Next, lncRNA ENSBTAT00000084749 has two predicted targets due to their proximity to the lncRNA (Table 2). The first predicted target which is located upstream is solute carrier organic anion transporter family member 4A1 (SLCO4A1). This gene is highly expressed in colon cancers and promotes the cancers’ proliferation51. The second predicted target is the miRNA bta-mir-133a-1 and is located downstream. This miRNA has been linked to human cardiac remodeling52, as well as in muscle development in beef cattle53. As shown in Table 2, this lncRNA is over-expressed in the mastitic samples (FC = 6.60, FDR = 1.43E-02); however, the relationship between this lncRNA and its predicted targets is unknown, so further research should look at the potential impact its expression may have on SLCO4A1 and bta-mir-133a-1. The correlation between expression levels of the lncRNA and both of these predicted targets was observed to be not significant in our dataset.

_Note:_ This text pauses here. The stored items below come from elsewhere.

(* ===== verification/Logger.v ===== *)
(** * Logger (valoserveri/Logger.cpp, Logger.h)

    The log level names, the per-process [LoggerImpl::global], the level
    filter and the life cycle of the log file.  The text of the time stamp
    (the date library) and whether [fopen] succeeds are arguments. *)

From S2P Require Import Prelude CLib Ini Config.

Inductive LogLevel := Debug | Info | Warning | Error.

#[global] Instance LogLevel_eq_dec : EqDecision LogLevel.
Proof. solve_decision. Defined.

(** The underlying [unsigned int]. *)
Definition level_num (l : LogLevel) : Z :=
  match l with Debug => 0 | Info => 1 | Warning => 2 | Error => 3 end.

Definition level_of_num (n : nat) : LogLevel :=
  match n with O => Debug | 1%nat => Info | 2%nat => Warning | _ => Error end.

Definition levelStrings : list bytes :=
  [str "debug"; str "info"; str "warning"; str "error"].

Definition bad_level_msg (s : bytes) : bytes :=
  str "Bad log level " ++ [34] ++ s ++ [34].

(** The search loop from index [i] on. *)
Fixpoint find_level (i : nat) (names : list bytes) (s : bytes) : res exn LogLevel :=
  match names with
  | [] => Err (runtime_error (bad_level_msg s))
  | n :: names' => if beqb s n then Ok (level_of_num i) else find_level (S i) names' s
  end.

Definition parseLogLevel (s : bytes) : res exn LogLevel := find_level 0 levelStrings s.

(** ** The logger object *)

(** The file's contents are the lines written so far; [None] is the null
    [FILE *]. *)
Record LoggerImpl := mk_LoggerImpl {
  filename : bytes;
  file : option (list bytes);
  level : LogLevel;
}.

(** The process state the logger acts on: the global pointer and stdout. *)
Record log_world := mk_log_world {
  global : option LoggerImpl;
  stdout : list bytes;
}.

Definition log_line (s : bytes) : bytes := c_str s ++ [10].

(** [LoggerImpl::message]: filtered by level, else written to the file and to
    stdout.  Returns the object and the lines printed. *)
Definition LoggerImpl_message (impl : LoggerImpl) (l : LogLevel) (message : bytes)
  : LoggerImpl * list bytes :=
  if level_num l <? level_num (level impl) then (impl, [])
  else (mk_LoggerImpl (filename impl) ((fun ls => ls ++ [log_line message]) <$> file impl)
          (level impl), [log_line message]).

Section Logger.

Context {C : Type} `{!IniSource C}.

(** The constructor of [LoggerImpl]: the members are initialised in the order
    of their declaration, then the file is opened and three lines logged. *)
Definition LoggerImpl_new (config : C) (fopen_ok : bool) (now : bytes)
  : res exn (LoggerImpl * list bytes) :=
  filename ← get config (str "logging") (str "file") (str "valoserveri.log");
  level_name ← get config (str "logging") (str "level") (str "error");
  level ← parseLogLevel level_name;
  if negb fopen_ok then Err system_error
  else
    let impl := mk_LoggerImpl filename (Some []) level in
    let '(impl, out1) := LoggerImpl_message impl Info (str "Log started at " ++ now) in
    let '(impl, out2) := LoggerImpl_message impl Info (str "Log file " ++ filename) in
    let '(impl, out3) := LoggerImpl_message impl Info
      (str "Log level " ++ default [] (levelStrings !! Z.to_nat (level_num level))) in
    Ok (impl, out1 ++ out2 ++ out3).

(** [Logger::Logger] *)
Definition Logger_new (config : C) (fopen_ok : bool) (now : bytes) (w : log_world)
  : res exn log_world :=
  '(impl, out) ← LoggerImpl_new config fopen_ok now;
  match global w with
  | Some _ => Err assertion_failed
  | None => Ok (mk_log_world (Some impl) (stdout w ++ out))
  end.

(** [Logger::~Logger] clears the global pointer; then [impl]'s destructor
    logs the shutdown and closes the file.  The closed object is returned
    beside the world. *)
Definition Logger_delete (now : bytes) (w : log_world) : res exn (LoggerImpl * log_world) :=
  match global w with
  | None => Err assertion_failed
  | Some impl =>
    match file impl with
    | None => Err assertion_failed
    | Some _ =>
      let '(impl, out) := LoggerImpl_message impl Info (str "Shutdown at " ++ now) in
      Ok (impl, mk_log_world None (stdout w ++ out))
    end
  end.

(** [Logger::message] *)
Definition Logger_message (l : LogLevel) (message : bytes) (w : log_world) : res exn log_world :=
  match global w with
  | None => Err assertion_failed
  | Some impl =>
    let '(impl, out) := LoggerImpl_message impl l message in
    Ok (mk_log_world (Some impl) (stdout w ++ out))
  end.

Fixpoint Logger_messages (ms : list (LogLevel * bytes)) (w : log_world) : res exn log_world :=
  match ms with
  | [] => Ok w
  | (l, m) :: ms' => w ← Logger_message l m w; Logger_messages ms' w
  end.

(** ** Facts *)

(** The messages a level lets through. *)
Definition passes (lv : LogLevel) (m : LogLevel * bytes) : bool :=
  negb (level_num m.1 <? level_num lv).

Definition passed (lv : LogLevel) (ms : list (LogLevel * bytes)) : list bytes :=
  (fun m => log_line m.2) <$> filter (fun m => Is_true (passes lv m)) ms.

Lemma Logger_messages_lines ms : forall w impl ls,
  global w = Some impl -> file impl = Some ls ->
  Logger_messages ms w =
    Ok (mk_log_world
          (Some (mk_LoggerImpl (filename impl) (Some (ls ++ passed (level impl) ms)) (level impl)))
          (stdout w ++ passed (level impl) ms)).
Proof.
  induction ms as [|[l m] ms IH]; intros [g out] [fn fl lv] ls; simpl; intros -> ->.
  { by rewrite !app_nil_r. }
  unfold Logger_message, LoggerImpl_message, passed, passes. simpl.
  destruct (level_num l <? level_num lv) eqn:E; simpl.
  - erewrite IH by done. rewrite app_nil_r, filter_cons_False by (simpl; rewrite E; auto).
    done.
  - erewrite IH by done. rewrite filter_cons_True by (simpl; rewrite E; exact I).
    simpl. by rewrite <- !app_assoc.
Qed.

End Logger.

(** The level names round trip: each level's name parses to it, and any
    other string is the "Bad log level" error. *)
Theorem parseLogLevel_spec s :
  (forall l, parseLogLevel s = Ok l <-> levelStrings !! Z.to_nat (level_num l) = Some s) /\
  (s ∉ levelStrings -> parseLogLevel s = Err (runtime_error (bad_level_msg s))).
Proof.
  unfold parseLogLevel, levelStrings. cbn [find_level].
  split.
  - intros l. split.
    + repeat (destruct (beqb s _) eqn:E; [apply beqb_true in E as ->; intros [= <-]; done|clear E]).
      done.
    + intros H. destruct l; injection H as <-; reflexivity.
  - rewrite !not_elem_of_cons. intros (? & ? & ? & ? & _).
    by rewrite !(proj2 (beqb_false _ _)).
Qed.

Lemma parseLogLevel_spec_witness :
  parseLogLevel (str "warning") = Ok Warning /\
  parseLogLevel (str "Error") = Err (runtime_error (bad_level_msg (str "Error"))).
Proof.
  split.
  - by apply (proj1 (parseLogLevel_spec (str "warning"))).
  - apply (proj2 (parseLogLevel_spec (str "Error"))).
    apply (bool_decide_unpack _). vm_compute. exact I.
Defined.

(** The life of a log.  A logger constructed from a configuration with a valid
    level and an openable file, fed any messages and then destroyed, has
    written to its file and to stdout exactly the start lines, the messages at
    or above the level, and the shutdown line, in order, and the global
    pointer is null again. *)
Theorem logger_lifetime {C} `{!IniSource C} (config : C) now1 now2 ms lv out0 :
  let fname := default (str "valoserveri.log") (ini_lookup config (str "logging") (str "file")) in
  parseLogLevel (default (str "error") (ini_lookup config (str "logging") (str "level"))) = Ok lv ->
  let all := [(Info, str "Log started at " ++ now1); (Info, str "Log file " ++ fname);
              (Info, str "Log level " ++ default [] (levelStrings !! Z.to_nat (level_num lv)))]
             ++ ms ++ [(Info, str "Shutdown at " ++ now2)] in
  exists w,
    (w0 ← Logger_new config true now1 (mk_log_world None out0); Logger_messages ms w0) = Ok w /\
    Logger_delete now2 w =
      Ok (mk_LoggerImpl fname (Some (passed lv all)) lv,
          mk_log_world None (out0 ++ passed lv all)).
Proof.
  intros fname Hlv all.
  assert (forall im l m ls, file im = Some ls ->
    LoggerImpl_message im l m =
      (mk_LoggerImpl (filename im) (Some (ls ++ passed (level im) [(l, m)])) (level im),
       passed (level im) [(l, m)])) as HM.
  { intros [fn fl lv'] l m ls; simpl; intros ->. unfold LoggerImpl_message, passed, passes. simpl.
    destruct (level_num l <? level_num lv') eqn:E.
    - rewrite filter_cons_False by (simpl; rewrite E; auto). simpl. by rewrite app_nil_r.
    - rewrite filter_cons_True by (simpl; rewrite E; exact I). done. }
  assert (forall a b, passed lv (a ++ b) = passed lv a ++ passed lv b) as Happ.
  { intros. unfold passed. by rewrite filter_app, fmap_app. }
  unfold Logger_new, LoggerImpl_new. rewrite !get_ok by done. cbn [mbind res_bind].
  rewrite Hlv. cbn [mbind res_bind negb].
  erewrite HM by done. erewrite HM by done. erewrite HM by done. cbn [mbind res_bind global].
  eexists. split; [by erewrite Logger_messages_lines|].
  unfold Logger_delete. cbn [global file]. erewrite HM by done.
  cbn [filename level stdout]. unfold all.
  rewrite !(Happ _ (_ ++ _)), Happ.
  replace [(Info, str "Log started at " ++ now1); (Info, str "Log file " ++ fname);
     (Info, str "Log level " ++ default [] (levelStrings !! Z.to_nat (level_num lv)))]
    with ([(Info, str "Log started at " ++ now1)] ++ [(Info, str "Log file " ++ fname)] ++
     [(Info, str "Log level " ++ default [] (levelStrings !! Z.to_nat (level_num lv)))]) by done.
  rewrite !Happ, <- !app_assoc. done.
Qed.

Lemma logger_lifetime_witness :
  exists w,
    (w0 ← Logger_new INIReader_empty true (str "T0") (mk_log_world None []);
     Logger_messages [(Debug, str "a"); (Error, str "b")] w0) = Ok w /\
    snd <$> Logger_delete (str "T1") w = Ok (mk_log_world None [str "b" ++ [10]]).
Proof.
  assert (parseLogLevel (default (str "error")
    (ini_lookup INIReader_empty (str "logging") (str "level"))) = Ok Error) as Hl
    by (vm_compute; reflexivity).
  destruct (logger_lifetime INIReader_empty (str "T0") (str "T1")
    [(Debug, str "a"); (Error, str "b")] Error [] Hl) as (w & H1 & H2).
  exists w. split; [exact H1|]. rewrite H2. vm_compute. reflexivity.
Defined.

The lncRNA ENSBTAT00000086278 overlaps with toll-like receptor 8 (TLR8) and therefore this is its predicted target. No significant correlation between the two was found. The family of toll-like receptors (TLRs) are a family of highly conserved pattern-recognition receptors which are essential for host immune response54 and triggering the onset of the inflammatory cascade55. The lncRNA is over-expressed in the mastitic samples (FC = 8.91, FDR = 3.27E-02), therefore, over-expression of TLR8 could impact its ability to carry out important roles in the host immune response. Therefore, future research should investigate the relationship between this lncRNA / mRNA to determine the impact on the host’s immune response.

The lncRNA ENSBTAT00000084307 is predicted to interact with the upstream gene serum / glucocorticoid regulated kinase 1 (SGK1) which has roles in promoting glucose metabolism56. The role of SGK1 in bovine mastitis is not currently known; however, previous research conducting gene expression and GWAS have shown that it is commonly DE between mastitic and healthy tissue conditions57. In our study, the lncRNA that is predicted to interact with SGK1 is over-expressed in the mastitic samples (FC = 45.79, FDR = 2.16E-03) and thus, further research is warranted to better understand the relationship of this lncRNA/ mRNA in relation to mastitis or immune response. The correlation between the lncRNA and the isoform of SGK1 (SGKI_2) expression levels was positive (r = 0.82) and significant (P-value = 0.05).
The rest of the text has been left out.